Learner Tien : moins puissant, plus malin

25 janv. 2026, 20:01:00 | par Mathieu Canac

Du haut de son mètre 80, Learner Tien, moins puissant que la plupart des meilleurs joueurs du monde, s'est qualifié pour son premier quart de finale de Grand Chelem. En réussissant une démonstration contre Daniil Medvedev.

Ce duel, au regard de leurs trois précédents, était attendu comme une longue partie d’échecs. Il a donné lieu à un mat du berger. Comptant parmi les plus grands maîtres tacticiens du circuit, Daniil Medvedev a pris une leçon en huitième de finale de l’Open d’Australie face au nouveau prodige du genre : Learner Tien.
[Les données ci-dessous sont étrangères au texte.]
(* ===== verification/OperationStore.v ===== *)
(** * The rows of durable operations ([server/src/repositories/media-operation.repository.ts])

    Every write of the repository to a [media_operation] row is one guarded [UPDATE]: the guard and the new values are
    in one statement, so PostgreSQL runs it as one step.  Here each is a function from a row to the
    row after it, [None] when the [WHERE] clause does not match; [OpE] collects the statements and
    transactions of the repository with the type of their answer, [handle] runs one on the store, and
    [prog] sequences those that the source runs as separate transactions.

    A row keeps the columns these statements read or write, grouped as the table's own comment groups
    them; a column that is [NULL] is [None], and a comparison with [NULL] is false.  A field of the
    [snapshot] document is compared as text only when it is a string: the values it is compared with
    are names and identifiers, which no number, boolean or document reads as. *)

From stdpp Require Import relations.
From S2P Require Import Prelude JsNumber JsString Enums.
From S2P Require MediaOperation EditOperation RenderAdmission StudioRenderProgress.
Import Status.
Local Open Scope Z_scope.

Abbreviation MediaOperationKind := Kind.MediaOperationKind.
Abbreviation MediaOperationDestination := RenderAdmission.MediaOperationDestination.
Abbreviation CLAIMED_MEDIA_OPERATION_STATUSES := MediaOperation.CLAIMED_MEDIA_OPERATION_STATUSES.
Abbreviation TERMINAL_MEDIA_OPERATION_STATUSES := MediaOperation.TERMINAL_MEDIA_OPERATION_STATUSES.
#[local] Existing Instance RenderAdmission.MediaOperationDestination_eq_dec.
#[local] Existing Instance StudioRenderProgress.StudioRenderStage_eq_dec.

(** ** The row *)

(** Written once, when the job is submitted. *)
Record Request := mkRequest {
  ownerId : string;
  kind : MediaOperationKind;
  destination : MediaOperationDestination;
  assetId : option string;
  retryOfId : option string;
  revisionId : option string;
  snapshot : json;
  createdAt : Z
}.

(** The lease. *)
Record Claim := mkClaim {
  claimToken : option string;
  claimedBy : option string;
  claimExpiresAt : option Z;
  heartbeatAt : option Z
}.

Record Stop := mkStop {
  cancelRequestedAt : option Z;
  cancelAcknowledgedAt : option Z;
  pauseRequestedAt : option Z
}.

Record Tries := mkTries { attempt : Z; autoRetries : Z; retryAt : option Z }.

Record Work := mkWork {
  result : option json;
  progress : jsnum;
  processedUnits : Z;
  totalUnits : option Z
}.

Record Outcome := mkOutcome {
  resultAssetId : option string;
  error : option string;
  errorCode : option string;
  startedAt : option Z;
  finishedAt : option Z;
  dismissedAt : option Z
}.

Record Remote := mkRemote { remoteJobId : option string; remoteReleasedAt : option Z }.

Record Row := mkRow {
  request : Request;
  status : MediaOperationStatus;
  claim : Claim;
  stop : Stop;
  tries : Tries;
  work : Work;
  outcome : Outcome;
  remote : Remote;
  updatedAt : Z
}.

(** [now()], when the transaction began, and [clock_timestamp()], when the statement runs. *)
Record Times := mkTimes { now : Z; clock : Z }.

Definition set_status (x : MediaOperationStatus) (r : Row) : Row :=
  mkRow (request r) x (claim r) (stop r) (tries r) (work r) (outcome r) (remote r) (updatedAt r).
Definition set_claim (x : Claim) (r : Row) : Row :=
  mkRow (request r) (status r) x (stop r) (tries r) (work r) (outcome r) (remote r) (updatedAt r).
Definition set_stop (x : Stop) (r : Row) : Row :=
  mkRow (request r) (status r) (claim r) x (tries r) (work r) (outcome r) (remote r) (updatedAt r).
Definition set_tries (x : Tries) (r : Row) : Row :=
  mkRow (request r) (status r) (claim r) (stop r) x (work r) (outcome r) (remote r) (updatedAt r).
Definition set_work (x : Work) (r : Row) : Row :=
  mkRow (request r) (status r) (claim r) (stop r) (tries r) x (outcome r) (remote r) (updatedAt r).
Definition set_outcome (x : Outcome) (r : Row) : Row :=
  mkRow (request r) (status r) (claim r) (stop r) (tries r) (work r) x (remote r) (updatedAt r).
Definition set_remote (x : Remote) (r : Row) : Row :=
  mkRow (request r) (status r) (claim r) (stop r) (tries r) (work r) (outcome r) x (updatedAt r).
(** The [updated_at] trigger. *)
Definition touch (t : Times) (r : Row) : Row :=
  mkRow (request r) (status r) (claim r) (stop r) (tries r) (work r) (outcome r) (remote r) (clock t).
Vainqueur 6-4, 6-0, 6-3, le gaucher de 20 ans, qualifié pour un premier quart de finale Grand Chelem, s’est imposé pour la troisième fois en quatre matchs contre le Russe. En lui infligeant au passage la première « bulle » de sa carrière en Majeur, ainsi que son plus faible total de jeux inscrits (à égalité avec sa défaite 6-2, 6-3, 6-2 contre Marin Čilić à Roland-Garros en 2022 ; stat via Jeu, Set et Maths).

Je n’ai pas trouvé beaucoup de solutions, ça m’est rarement arrivé dans ma vie.

Daniil Medvedev

« Je n’ai pas trouvé beaucoup de solutions, ça m’est rarement arrivé dans ma vie, a déclaré Medvedev. À court d'idées en fin de deuxième set, il a même servi à la cuillère, puis, dès le point suivant, très slicé en se plaçant à l'extrémité du court. Bilan : premier échange perdu, second gagné.

« C’était pour essayer de casser le rythme, a-t-il expliqué. J’aurais pu prendre un temps mort médical dans ce but, mais je ne voulais pas faire ça (rires). Et j’ai senti que ça (ce genre de services) n’était pas la solution, donc je suis revenu à du classique. » Sans doute a-t-il compris que son opposant, visage aussi impassible qu’une bûche, demeurerait imperturbable.

j’ai progressé en lucidité mentale à certains de ces moments ; savoir mieux gérer ce genre de match, ça fait une grosse différence

Learner Tien

« Je suis resté dans ma bulle, a déclaré le futur adversaire d’Alexander Zverev. Je n’y ai pas accordé trop d’importance, je ne voulais pas que ça me sorte de mon rythme. » Mission accomplie. Notamment grâce au vécu d'une saison sur le circuit depuis sa révélation contre ce même Medvedev à Melbourne l’an passé. « Avec l’expérience, j’ai progressé en lucidité mentale à certains de ces moments ; savoir mieux gérer ce genre de match, ça fait une grosse différence », a souligné le joueur de 1,80 m.

En outre, il a aussi gagné en vitesse de balle depuis un an. Pas de quoi lui permettre de balancer des « pions » dans tous les sens, certes. Mais peu importe. Bien que limité en puissance par son gabarit loin d’être digne d’une tour, Tien, avec ce cavalier seul contre Medvedev, s’est encore un peu plus affirmé comme un roi de l’arène dans l’art de rendre fou ses adversaires.